Where the listing below has a line with "Fixpoint drop_underscores (l", write out exactly that line and every line after it, stopping after the line with "Fixpoint before_comma (l".
== Segment start ==
Definition temporalValidityRole (event : ProductionCorpusEvent) : ValidityRole :=
  let validity := ev_member "validity" event in
  if truthy_text (prop "validUntil" validity) || truthy_text (prop "supersededBy" validity) then role_superseded else role_current.

Definition nul : string := String (Ascii.ascii_of_nat 0) "".
Definition motif_key (a b : string) : string := (a +:+ nul +:+ b)%string.
Definition event_id_cmp (a b : ProductionCorpusEvent) : Z := string_cmp (ev_id a) (ev_id b).

Definition getOrBuildValidityMotifIndex (corpus : ProductionCorpus) : list (string * list ProductionCorpusEvent) :=
  let index := fold_left (fun index ev =>
      if negb (isMemoryDocumentEventId (ev_id ev)) then index
      else
        let validity := ev_member "validity" ev in
        match prop "subjectEntityId" validity, prop "attribute" validity with
        | JString subject, JString attribute =>
          if String.eqb subject "" || String.eqb attribute "" then index
          else
            let key := motif_key attribute subject in
            jsmap_set key (default [] (jsmap_get key index) ++ [ev]) index
        | _, _ => index
        end) (events corpus) [] in
  map (fun e => (e.1, stableSort e.2 event_id_cmp)) index.

(** [.replace(/[^a-z0-9]+/g, '_')] on lower-case text: runs of other characters become one underscore. *)
Fixpoint squash (l : list ascii) : list ascii :=
  match l with
  | [] => []
  | c :: l' =>
    if is_word_char c then c :: squash l'
    else match l' with
    | c' :: _ => if is_word_char c' then "_"%char :: squash l' else squash l'
    | [] => ["_"%char]
    end
  end.
Fixpoint drop_underscores (l : list ascii) : list ascii := match l with c :: l' => if Ascii.eqb c "_" then drop_underscores l' else l | [] => [] end.

Definition normalizeScopeClass (value : option string) : option string :=
  let s := rev (drop_underscores (rev (drop_underscores (squash (String.list_ascii_of_string (toLowerCase (default EmptyString value))))))) in
  match s with [] => None | _ => Some (String.string_of_list_ascii s) end.

(** The text of [/^for\s+([^,]+),/], between the spaces after [for] and the first comma. *)
Fixpoint before_comma (l : list ascii) : option (list ascii) :=
  match l with [] => None | c :: l' => if Ascii.eqb c "," then Some [] else cons c <$> before_comma l' end.
Definition for_clause (queryText : string) : option string :=
  match String.list_ascii_of_string (toLowerCase queryText) with
  | f :: o :: r :: sp :: rest =>
    if Ascii.eqb f "f" && Ascii.eqb o "o" && Ascii.eqb r "r" && is_js_space sp then
      t ← before_comma rest;
      match trim_start t with
      | [] => (fun c => String c "") <$> last t
      | t' => Some (String.string_of_list_ascii t')
      end
    else None
  | _ => None
  end.

Definition parseQueryConflictIntent (queryText : string) (entityNames : list string) : bool :=
  match for_clause queryText with
  | None => false
  | Some m => bool_decide (String.string_of_list_ascii (js_trim (String.list_ascii_of_string m)) ∉ entityNames)
  end.

Definition conflictScopeClassForQuery (queryText : string) : option string := normalizeScopeClass (for_clause queryText).

Definition endsWith (suffix s : string) : bool :=
  let n := String.length s in let k := String.length suffix in (k <=? n)%nat && String.eqb (String.substring (n - k) k s) suffix.

(** The values of the scope object. *)
Definition scope_values (ev : ProductionCorpusEvent) : list (option string) :=
  match ev_member "scope" ev with JObject fields => map (fun e => match e.2 with JString s => Some s | _ => None end) fields | _ => [] end.

Definition eventScopeMatchesClass (ev : ProductionCorpusEvent) (scopeClass : string) : bool :=
  existsb (fun v => match normalizeScopeClass v with
    | None => false
    | Some norm => String.eqb norm scopeClass || endsWith ("_" +:+ scopeClass)%string norm || includes ("_" +:+ scopeClass +:+ "_")%string norm
    end) (scope_values ev).

Definition eventCarriesConflictMotif (ev : ProductionCorpusEvent) : bool :=
  match prop "topicId" (ev_member "scope" ev) with JString s => String.eqb s "topic_lifecycle_conflict" | _ => false end
  || existsb (fun rel => bool_decide (label rel = Some "contradicts"%string)
       || String.eqb (edgeType rel) "co_occurs_with" && includes "contradict" (toLowerCase (default EmptyString (label rel)))) (event_relations ev).

(** [parts.slice(i).join('_')] for every [i]. *)
Fixpoint suffixes_after (l : list ascii) : list (list ascii) :=
  match l with [] => [] | c :: l' => if Ascii.eqb c "_" then l' :: suffixes_after l' else suffixes_after l' end.
Definition class_suffixes (norm : string) : list string :=
  let l := String.list_ascii_of_string norm in map String.string_of_list_ascii (l :: suffixes_after l).

Definition add_conflict (ev : ProductionCorpusEvent) (subject : string) (index : list (string * list ProductionCorpusEvent)) (suffix : string) : list (string * list ProductionCorpusEvent) :=
  if String.eqb suffix "" || String.eqb suffix "primary" || String.eqb suffix "lifecycle_conflict" || negb (eventScopeMatchesClass ev suffix) then index
  else
    let key := motif_key subject suffix in
    match jsmap_get key index with
    | Some list => if existsb (fun x => String.eqb (ev_id x) (ev_id ev)) list then index else jsmap_set key (list ++ [ev]) index
    | None => jsmap_set key [ev] index
    end.

Definition getOrBuildConflictMotifIndex (corpus : ProductionCorpus) : list (string * list ProductionCorpusEvent) :=
  let index := fold_left (fun index ev =>
      if negb (isMemoryDocumentEventId (ev_id ev)) || negb (eventCarriesConflictMotif ev) then index
      else
        let subjects := filter (fun id => id <> "e_universe"%string) (entityIds ev) in
        fold_left (fun index subject => fold_left (fun index v =>
            match normalizeScopeClass v with
            | None => index
            | Some norm => fold_left (add_conflict ev subject) (class_suffixes norm) index
            end) (scope_values ev) index) subjects index) (events corpus) [] in
  map (fun e => (e.1, stableSort e.2 event_id_cmp)) index.

(** The public aspect tags and the subject of every memory document. *)
Definition getPublicAspectMaps (corpus : ProductionCorpus) (genericEntityIds : option (list string)) : list (string * list string) * list (string * string) :=
  let generic := default [] genericEntityIds in
  fold_left (fun maps ev =>
    if negb (isMemoryDocumentEventId (ev_id ev)) then maps
    else
      let subj := head (filter (fun e => e ∉ generic) (entityIds ev)) in
      fold_left (fun '(aspectByDoc, subjectByDoc) td =>
        (match td_aspectTags td with
         | Some (t :: ts) => jsmap_set (td_id td) (fold_left (fun s x => jsset_add x s) (map toLowerCase (t :: ts)) []) aspectByDoc
         | _ => aspectByDoc
         end,
         match subj with Some s => if String.eqb s "" then subjectByDoc else jsmap_set (td_id td) s subjectByDoc | None => subjectByDoc end)) (truthDocuments ev) maps)
    (events corpus) ([], []).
== Segment end ==
Solution to the exercise
Fixpoint drop_underscores (l : list ascii) : list ascii := match l with c :: l' => if Ascii.eqb c "_" then drop_underscores l' else l | [] => [] end.

Definition normalizeScopeClass (value : option string) : option string :=
  let s := rev (drop_underscores (rev (drop_underscores (squash (String.list_ascii_of_string (toLowerCase (default EmptyString value))))))) in
  match s with [] => None | _ => Some (String.string_of_list_ascii s) end.

(** The text of [/^for\s+([^,]+),/], between the spaces after [for] and the first comma. *)
Fixpoint before_comma (l : list ascii) : option (list ascii) :=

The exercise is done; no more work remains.